Ob derlei hochgradig stilisierte emotionale Ausdrücke jedoch dauerhaft von Menschen akzeptiert werden, ist noch nicht erwiesen. Hiroshi Ishiguro, Professor für Robotik an der Osaka University und Abteilungsleiter am Advanced Telecommunications Research Institute in Kansai Science City, will das herausfinden. Er experimentiert seit Jahren mit sogenannten Geminoiden: menschenähnlichen Robotern, die per Kamera, Mikrofon und Datenleitung von einem Operateur gesteuert werden. Werde solch eine ferngelenkte Puppe von einem anderen Menschen als lebendiges Wesen wahrgenommen, entstünde eine Telepräsenz des Operateurs, erklärt Ishiguro. Der Mensch habe nicht mehr das Gefühl, mit einem Roboter zu sprechen, sondern er spüre gewissermaßen die Anwesenheit des entfernten Operateurs.

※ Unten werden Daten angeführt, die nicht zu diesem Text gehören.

Lemma elem_of_buildLinkset items w :
  w ∈ buildLinkset items ↔
  w = prefix_line ∨
  ∃ inv l d rec a, (inv, l) ∈ items ∧ (d, rec, a) ∈ l ∧
    (w = inventory_line rec inv ∨ w = isInRecord_line inv rec).
Proof.
  unfold buildLinkset. rewrite elem_of_cons, list_elem_of_bind.
  split.
  - intros [->|((inv & l) & Hw & Hin)]; [by left|]. right.
    apply list_elem_of_bind in Hw as (((d & rec) & a) & Hw & Ht).
    exists inv, l, d, rec, a. set_solver.
  - intros [->|(inv & l & d & rec & a & Hin & Ht & Hw)]; [by left|]. right.
    exists (inv, l). split; [|done].
    apply list_elem_of_bind. exists (d, rec, a). set_solver.
Qed.

(** *** Texts cut at a character *)

Lemma contains_char_false c s :
  contains (String c "") s = false → without c s = true.
Proof.
  unfold without. induction s as [|d s IH]; [done|].
  cbn [contains String.prefix all_chars].
  intros [Hp Hs]%orb_false_elim. rewrite (IH Hs), andb_true_r.
  destruct (ascii_dec c d) as [<-|Hne].
  - by destruct s.
  - apply negb_true_iff, Ascii.eqb_neq. congruence.
Qed.

(** Two texts cut at the first occurrence of a character. *)
Lemma append_char_inj c a a' x x' :
  without c a = true → without c a' = true →
  a +:+ String c x = a' +:+ String c x' → a = a' ∧ x = x'.
Proof.
  unfold without. revert a'. induction a as [|d a IH]; intros [|d' a']; simpl.
  - by intros _ _ [= ->].
  - intros _ [Hd _]%andb_true_iff [= <- _].
    by rewrite Ascii.eqb_refl in Hd.
  - intros [Hd _]%andb_true_iff _ [= -> _].
    by rewrite Ascii.eqb_refl in Hd.
  - intros [_ Ha]%andb_true_iff [_ Ha']%andb_true_iff [= -> Heq].
    by destruct (IH a' Ha Ha' Heq) as [-> ->].
Qed.

Lemma append_inv_tail a a' b : a +:+ b = a' +:+ b → a = a'.
Proof.
  revert a'. induction a as [|c a IH]; intros [|c' a']; simpl.
  - done.
  - intros Heq. apply (f_equal String.length) in Heq. simpl in Heq.
    rewrite length_append in Heq. lia.
  - intros Heq. apply (f_equal String.length) in Heq. simpl in Heq.
    rewrite length_append in Heq. lia.
  - intros [= -> Heq]. by rewrite (IH a' Heq).
Qed.

Section Engine.

Variable token_sort_ratio : cell → cell → option float.

Local Abbreviation run := (run token_sort_ratio).
Local Abbreviation main := (main token_sort_ratio).
Local Abbreviation score := (score token_sort_ratio).
Local Abbreviation passes := (passes token_sort_ratio).

(** *** When the loop fails, and what it returns *)

Lemma run_raises_iff ls rows :
  run ls rows = None ↔ ∃ r, r ∈ rows ∧ score r = None.
Proof.
  split.
  - revert ls. induction rows as [|r rows IH]; intros ls; [done|]. simpl.
    destruct (score r) as [p|] eqn:Hp.
    + rewrite (loop_body_accepted _ _ _ _ Hp). simpl.
      intros (r' & ? & ?)%IH. exists r'. set_solver.
    + intros _. exists r. set_solver.
  - intros (r & Hin & Hr). by apply (run_raises token_sort_ratio ls rows r).
Qed.

(** The entries of the linkset [main] returns. *)
Lemma main_lookup rows ls inv S :
  main rows = Some ls →
  ls !! inv = Some S ↔
  S ≠ ∅ ∧
  ∀ t, t ∈ S ↔
    ∃ r, r ∈ rows ∧ inventory r = inv ∧ link_of r = t ∧ passes r.
Proof.
  intros Hls.
  pose proof (run_links token_sort_ratio _ _ _ Hls) as Hlinks.
  assert (no_empty_entry ls) as Hne.
  { apply (run_no_empty_entry token_sort_ratio ∅ rows); [|done].
    intros ? ?. by rewrite lookup_empty. }
  assert (∀ t, t ∈ links ls inv ↔
     ∃ r, r ∈ rows ∧ inventory r = inv ∧ link_of r = t ∧ passes r) as Hl.
  { intros t. rewrite Hlinks. unfold links at 1. rewrite lookup_empty.
    set_solver. }
  split.
  - intros HS. split; [by apply (Hne inv)|]. intros t.
    by rewrite <- (links_lookup _ _ _ HS).
  - intros [HS Hmem]. destruct (ls !! inv) as [S'|] eqn:HS'.
    + f_equal. apply set_eq. intros t. rewrite Hmem, <- Hl.
      by rewrite (links_lookup _ _ _ HS').
    + destruct (set_choose_L S HS) as [t Ht]. apply Hmem, Hl in Ht.
      rewrite (links_lookup_None _ _ HS') in Ht. set_solver.
Qed.

(** X1.  The linkset [main] returns depends on the rows of the file as a
    set only: two files with the same rows, in whatever order and however
    often repeated, give the same mapping from inventories to sets of
    links, and [main] raises on the one exactly when it raises on the
    other. *)
Theorem X1_main_same_rows rows rows' :
  (∀ r, r ∈ rows ↔ r ∈ rows') → main rows = main rows'.
Proof.
  intros Hsame.
  destruct (main rows) as [ls|] eqn:Hls, (main rows') as [ls'|] eqn:Hls'.
  - f_equal. apply map_eq. intros inv. apply option_eq. intros S.
    rewrite (main_lookup _ _ _ _ Hls), (main_lookup _ _ _ _ Hls').
    by setoid_rewrite Hsame.
  - apply run_raises_iff in Hls' as (r & Hin & Hr).
    assert (main rows = None) as Hnone
      by (apply run_raises_iff; exists r; by rewrite Hsame).
    congruence.
  - apply run_raises_iff in Hls as (r & Hin & Hr).
    assert (main rows' = None) as Hnone
      by (apply run_raises_iff; exists r; by rewrite <- Hsame).
    congruence.
  - done.
Qed.

(** X2.  [main] raises exactly when the similarity function raises on
    some row of the file: no handler surrounds the call, so one such row,
    wherever it stands, loses the links of all the others. *)
Theorem X2_main_raises_iff rows :
  (main rows = None ↔ ∃ r, r ∈ rows ∧ score r = None) ∧
  (∀ pre r post, score r = None → main (pre ++ r :: post) = None).
Proof.
  split; [apply run_raises_iff|].
  intros pre r post Hr. apply run_raises_iff. exists r. set_solver.
Qed.

(** X3.  [buildLinkset] on the linkset of [main]: the first string
    written is the prefix declaration, also when there is no link; the
    strings written after it are, for every row that passes both tests,
    the statement from its record to its inventory and the inverse
    statement, and nothing else.  The dataset and the act type of a link
    are not written.  This holds in whatever order the entries and the
    members of the sets are iterated. *)
Theorem X3_written_lines rows ls items :
  main rows = Some ls → iteration ls items →
  head (buildLinkset items) = Some prefix_line ∧
  ∀ w, w ∈ buildLinkset items ↔
    w = prefix_line ∨
    ∃ r, r ∈ rows ∧ passes r ∧
      (w = inventory_line (record r) (inventory r) ∨
       w = isInRecord_line (inventory r) (record r)).
Proof.
  intros Hls Hit. split; [done|]. intros w.
  rewrite elem_of_buildLinkset.
  assert (∀ inv t, (∃ l, (inv, l) ∈ items ∧ t ∈ l) ↔
     ∃ r, r ∈ rows ∧ inventory r = inv ∧ link_of r = t ∧ passes r) as Hl.
  { intros inv t. rewrite <- (iteration_links _ _ _ _ Hit).
    rewrite (run_links token_sort_ratio _ _ _ Hls).
    unfold links at 1. rewrite lookup_empty. set_solver. }
  split.
  - intros [->|(inv & l & d & rec & a & Hin & Ht & Hw)]; [by left|]. right.
    destruct (proj1 (Hl inv (d, rec, a))) as (r & Hr & <- & Hlink & Hpass);
      [by exists l|].
    exists r. unfold link_of in Hlink. by simplify_eq.
  - intros [->|(r & Hr & Hpass & Hw)]; [by left|]. right.
    destruct (proj2 (Hl (inventory r) (link_of r))) as (l & Hin & Ht);
      [by exists r|].
    by exists (inventory r), l, (dataset r), (record r), (actType r).
Qed.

Umgekehrt habe auch der Operateur den beinah körperlichen Eindruck, vor Ort zu sein. "Einmal hat jemand bei einem solchen Experiment seine Hand auf die Wange des Roboters gelegt", erzählt Ishiguro. "Und ich hatte das Gefühl, diese Hand zu spüren. So etwas können Sie mit einer Videokonferenz nicht machen."